#### INSTRUCTIONS TO FOLLOW
If a line in the listing below includes the string "head", pull it out.

#### STORED DATA
Definition inspect {A} (f : nat → Z → option A) (pid : Z) : M (option A) :=
  λ s, (f (calls s) pid, MkMachine (S (calls s)) (log s ++ [(calls s, Inspected pid)])).

Fixpoint for_each {A} (l : list A) (f : A → M ()) : M () :=
  match l with [] => mret tt | x :: l => _ ← f x; for_each l f end.

(** ** Paths (path.go, sys.go) *)

Definition OsArch : string := if String.eqb goos "windows" then goos +:+ "\" +:+ goarch else goos +:+ "/" +:+ goarch.
Definition Dir (elems : list string) : string := path_Join elems +:+ "/".
Definition OpenIMOutputConfig : string := Dir [root; "config"].
Definition OpenIMOutput : string := Dir [root; "_output"].
Definition OpenIMOutputBin : string := Dir [OpenIMOutput; "bin"].
Definition OpenIMOutputHostBin : string := Dir [Dir [OpenIMOutputBin; "platforms"]; OsArch].
Definition OpenIMOutputHostBinTools : string := Dir [Dir [OpenIMOutputBin; "tools"]; OsArch].

Definition GetBinFullPath (binName : string) : string := path_Join [OpenIMOutputHostBin; binName].
Definition GetToolFullPath (toolName : string) : string := path_Join [OpenIMOutputHostBinTools; toolName].

(** Other architectures end the program. *)
Definition DetectPlatform : option string :=
  if String.eqb goarch "amd64" || String.eqb goarch "arm64" then Some (goos +:+ "_" +:+ goarch) else None.

(** ** Processes (sys.go) *)

Inductive proc_err := ErrProcesses | ErrCount (path : string) (expected running : Z).

Definition running (same : string → bool) (ps : list proc) : list proc :=
  filter (λ p, default false (same <$> Exe p) = true) ps.

Definition CheckProcessNames (processPath : string) (expectedCount : Z) : M (option proc_err) :=
  ps ← processes;
  match ps with
  | None => mret (Some ErrProcesses)
  | Some ps =>
      let runningCount := Z.of_nat (length (running (λ e, EqualFold e processPath) ps)) in
      mret (if (runningCount =? expectedCount)%Z then None else Some (ErrCount processPath expectedCount runningCount))
  end.

Definition CheckProcessNamesExist (processPath : string) : M bool :=
  ps ← processes;
  match ps with
  | None => _ ← Say Plain "Failed to get processes"; mret false
  | Some ps => mret (negb (bool_decide (running (λ e, String.eqb e processPath) ps = [])))
  end.

Definition FindPIDsByBinaryPath (binaryPath : string) : M (option (list Z)) :=
  ps ← processes; mret ((λ ps, Pid <$> running (λ e, EqualFold e binaryPath) ps) <$> ps).

(** The loop of [KillExistBinary]: a process that does not terminate is killed. *)
Definition kill_process (binaryPath : string) (p : proc) : M () :=
  match Exe p with
  | None => mret tt
  | Some exePath =>
      if Contains (ToLower exePath) (ToLower binaryPath) then
        match Cmdline p with
        | None => Say Plain "Failed to get command line"
        | Some cmdline =>
            ok ← call (Terminate (Pid p));
            if ok : bool then Say Plain ("Terminated process cmdline: " +:+ cmdline)
            else
              ok ← call (Kill (Pid p));
              Say Plain ((if ok : bool then "Killed process cmdline: " else "Failed to kill process cmdline: ") +:+ cmdline)
        end
      else mret tt
  end.

Definition KillExistBinary (binaryPath : string) : M () :=
  ps ← processes;
  match ps with
  | None => Say Plain "Failed to get processes"
  | Some ps => for_each ps (kill_process binaryPath)
  end.

(** The ports that a process listens on, each once. *)
Definition listening (connections : list (string * Z)) : gmap string unit :=
  fold_left (λ m c, if String.eqb c.1 "LISTEN" then <[Itoa c.2 := tt]> m else m) connections ∅.

Definition print_ports (pid : Z) : M () :=
  ok ← inspect (λ n _, if succeeds n then Some tt else None) pid;
  match ok with
  | None => Say Plain "Failed to create process object"
  | Some _ =>
      cmdline ← inspect CmdlineOf pid;
      match cmdline with
      | None => Say Plain "Failed to get command line"
      | Some cmdline =>
          connections ← inspect ConnectionsPid pid;
          match connections with
          | None => Say Plain "Error getting connections"
          | Some connections =>
              let portsMap := listening connections in
              let head := "Cmdline: " +:+ cmdline +:+ ", PID: " +:+ Itoa pid in
              Say Green (head +:+ if bool_decide (portsMap = ∅) then " is not listening on any ports."
                                  else " is listening on ports: " +:+ Join ", " (range_map portsMap).*1)
          end
      end
  end.

Definition PrintBinaryPorts (binaryPath : string) : M () :=
  pids ← FindPIDsByBinaryPath binaryPath;
  match pids with
  | None => Say Plain "Error finding PIDs"
  | Some [] => Say Plain ("No running processes found for binary: " +:+ binaryPath)
  | Some pids => for_each pids print_ports
  end.

(** ** Services (bricks.go) *)

Definition serviceBinaries_of (config : gmap string Z) : gmap string Z :=
  if String.eqb goos "windows" then fold_left (λ m e, <[e.1 +:+ ".exe" := e.2]> m) (range_map config) ∅
  else fold_left (λ m e, <[e.1 := e.2]> m) (range_map config) ∅.

Context (serviceBinaries : gmap string Z) (toolBinaries : list string).

Definition KillExistBinaries : M () := for_each (range_map serviceBinaries) (λ e, KillExistBinary (GetBinFullPath e.1)).
Definition StopBinaries : M () := for_each (range_map serviceBinaries) (λ e, KillExistBinary (GetBinFullPath e.1)).

(** The instances [i], [i + 1], ... of one binary. *)
Fixpoint start_count (path : string) (i n : nat) : M bool :=
  match n with
  | O => mret true
  | S n =>
      ok ← call (Start path ["-i"; Itoa (Z.of_nat i); "-c"; OpenIMOutputConfig] OpenIMOutputHostBin);
      if ok : bool then start_count path (S i) n else mret false
  end.

Fixpoint start_all (l : list (string * Z)) : M bool :=
  match l with
  | [] => mret true
  | (binary, count) :: l =>
      ok ← start_count (path_Join [OpenIMOutputHostBin; binary]) 0 (Z.to_nat count);
      if ok : bool then start_all l else mret false
  end.
(* ===== verification/Conf.v ===== *)
(** * Configuration and environment (config, env, field, xtls, db/redisutil,
    db/cacheutil, utils/httputil, utils/formatutil, system/program)

    How settings are looked up, checked and turned into clients.  Files, the environment
    and the network answer through arguments; errors of other code are values [E], which
    [Wrapped] gives back, with a message or without. *)

From Stdlib Require Import Ascii.
From S2P Require Import Prelude GoStrings Float64.

(** ** The environment (env/env.go) *)

Section env.
Context (LookupEnv : string → option string).

Definition GetString (key defaultValue : string) : string := default defaultValue (LookupEnv key).

(** A value that does not parse is reported, beside the default. *)
Definition get_parsed {A} (parse : string → option A) (key : string) (defaultValue : A) : A * bool :=
  match LookupEnv key with
  | None => (defaultValue, false)
  | Some v => match parse v with Some value => (value, false) | None => (defaultValue, true) end
  end.

Definition Atoi (s : string) : option Z := let '(z, ok) := ParseInt64 s in if ok : bool then Some z else None.
Definition ParseBool (s : string) : option bool :=
  if bool_decide (s ∈ ["1"; "t"; "T"; "true"; "TRUE"; "True"]) then Some true
  else if bool_decide (s ∈ ["0"; "f"; "F"; "false"; "FALSE"; "False"]) then Some false
  else None.

(** [ParseFloat] is an argument. *)
Definition GetFloat64 (ParseFloat : string → option float64) : string → float64 → float64 * bool := get_parsed ParseFloat.
Definition GetInt : string → Z → Z * bool := get_parsed Atoi.
Definition GetBool : string → bool → bool * bool := get_parsed ParseBool.
End env.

#### RESULT
              let head := "Cmdline: " +:+ cmdline +:+ ", PID: " +:+ Itoa pid in
              Say Green (head +:+ if bool_decide (portsMap = ∅) then " is not listening on any ports."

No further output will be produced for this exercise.